#### WHAT THE TASK REQUIRES:
From the line containing "- intros cmd." down to the final entry below, restate each line word for word.
• • • • • • •
Lemma entries_two_rules (r0 : KeybindingResolver) (A B : NormalizedKeybindingItem) k cmd :
  _map r0 = ∅ → _lookupMap r0 = ∅ →
  keybinding A = Some (SimpleKeybinding k) →
  keybinding B = Some (SimpleKeybinding k) →
  shadows B A = true →
  entries (foldl indexItem r0 [A; B]) cmd =
    if JS.truthy (command B) && bool_decide (command B = Some cmd) then [B] else [].
Proof.
  intros Hm Hl HA HB Hsh.
  assert (Hne : command A ≠ command B).
  { pose proof Hsh as H. unfold shadows, sameCommand in H.
    rewrite !andb_true_iff, !negb_true_iff, bool_decide_eq_false in H. tauto. }
  change (foldl indexItem r0 [A; B]) with (indexItem (indexItem r0 A) B).
  unfold indexItem. rewrite HA, HB.
  rewrite entries_addKeyPress.
  assert (Hb : flatBucket (_addKeyPress k A r0) k = [A]).
  { unfold flatBucket. rewrite map_addKeyPress, lookup_insert_eq.
    unfold flatBucket. by rewrite Hm, lookup_empty. }
  rewrite Hb. change (reverse [A]) with [A]. cbn [foldl].
  rewrite entries_checkConflict, Hsh, entries_addKeyPress. cbn [andb].
  assert (Hb0 : flatBucket r0 k = []).
  { unfold flatBucket. by rewrite Hm, lookup_empty. }
  rewrite Hb0. cbn [reverse rev_append foldl].
  change (foldl (checkConflict A) r0 (reverse [])) with r0.
  assert (He : entries r0 cmd = []).
  { unfold entries. by rewrite Hl, lookup_empty. }
  rewrite He. cbn [app].
  case_bool_decide as HcA.
  - assert (HcB : command B ≠ Some cmd) by congruence.
    rewrite (bool_decide_eq_false_2 _ HcB), andb_false_r, app_nil_r.
    destruct (JS.truthy (command A)); cbn [andb]; [|done].
    apply spliceFirstSame_head.
  - by rewrite andb_false_r.
Qed.

(** C2, as the code has it. Rule [A] and then rule [B] are indexed under
    the same single key-press, with different commands, and every clause of
    the condition of [B] is a clause of the condition of [A] (or [B] has no
    condition). Then no command lists [A] among its keybindings any more, a
    context in which the condition of [B] holds resolves to the command of
    [B], and a context in which it does not hold is resolved against [A]
    alone: its command when its condition holds, no match otherwise. *)
Theorem later_rule_shadows_earlier :
  ∀ (D O : list NormalizedKeybindingItem) (w : bool)
    (A B : NormalizedKeybindingItem) (k : N),
    combine D O = [A; B] →
    keybinding A = Some (SimpleKeybinding k) →
    keybinding B = Some (SimpleKeybinding k) →
    command A ≠ command B →
    (when B = None
     ∨ ∃ c1 c2, when A = Some c1 ∧ when B = Some c2
                ∧ ∀ clause, clause ∈ clausesOf c2 → clause ∈ clausesOf c1) →
    let R := newKeybindingResolver D O w in
    (∀ X, command A = Some X → lookupKeybindings R X = [])
    ∧ (∀ cmd, A ∉ lookupKeybindings R cmd)
    ∧ (∀ context, matchesContext context B = true →
         resolve R context None k = Invoke (command B) (commandArgs B) (bubble B))
    ∧ (∀ context, matchesContext context B = false →
         resolve R context None k =
           if matchesContext context A
           then Invoke (command A) (commandArgs A) (bubble A)
           else NoMatch).
Proof.
  intros D O w A B k Hall HA HB Hne Hincl R.
  assert (Hsh : shadows B A = true).
  { unfold shadows, sameCommand, onlySharesChordStart. rewrite HA, HB.
    rewrite bool_decide_eq_false_2 by done. cbn.
    by apply whenIsEntirelyIncluded_spec. }
  assert (Hent : ∀ cmd, entries R cmd =
            if JS.truthy (command B) && bool_decide (command B = Some cmd)
            then [B] else []).
  { intros cmd. subst R. unfold newKeybindingResolver. rewrite Hall.
    by apply entries_two_rules with (k := k). }
  assert (Hbucket : candidates R None k = [A; B]).
  { subst R. cbn [candidates]. rewrite flatBucket_new, Hall. cbn.
    unfold flatKey. rewrite HA, HB. cbn.
    by rewrite bool_decide_eq_true_2. }
  split; [|split; [|split]].
  - intros X HX. rewrite lookupKeybindings_entries, Hent.
    rewrite (bool_decide_eq_false_2 (command B = Some X)) by congruence.
    by rewrite andb_false_r.
  - intros cmd. rewrite lookupKeybindings_entries, Hent.
    destruct (JS.truthy (command B) && bool_decide (command B = Some cmd)).
    + change (reverse [B]) with [B]. rewrite list_elem_of_singleton.
      intros ->. done.
    + apply not_elem_of_nil.
  - intros context HmB. rewrite resolve_winner, winner_candidates, Hbucket.
    change (reverse [A; B]) with [B; A]. cbn [findLastMatching].
    unfold matchesContext in HmB. rewrite HmB. cbn [negb]. by rewrite HB.
  - intros context HmB. rewrite resolve_winner, winner_candidates, Hbucket.
    change (reverse [A; B]) with [B; A]. cbn [findLastMatching].
    unfold matchesContext in *. rewrite HmB. cbn [negb].
    destruct (contextMatchesRules context (when A)); [|done].
    cbn [negb]. by rewrite HA.
Qed.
• • • • • • •
#### ANSWER SPACE:
  - intros cmd. rewrite lookupKeybindings_entries, Hent.
    destruct (JS.truthy (command B) && bool_decide (command B = Some cmd)).
    + change (reverse [B]) with [B]. rewrite list_elem_of_singleton.
      intros ->. done.
    + apply not_elem_of_nil.
  - intros context HmB. rewrite resolve_winner, winner_candidates, Hbucket.
    change (reverse [A; B]) with [B; A]. cbn [findLastMatching].
    unfold matchesContext in HmB. rewrite HmB. cbn [negb]. by rewrite HB.
  - intros context HmB. rewrite resolve_winner, winner_candidates, Hbucket.
    change (reverse [A; B]) with [B; A]. cbn [findLastMatching].
    unfold matchesContext in *. rewrite HmB. cbn [negb].
    destruct (contextMatchesRules context (when A)); [|done].
    cbn [negb]. by rewrite HA.
Qed.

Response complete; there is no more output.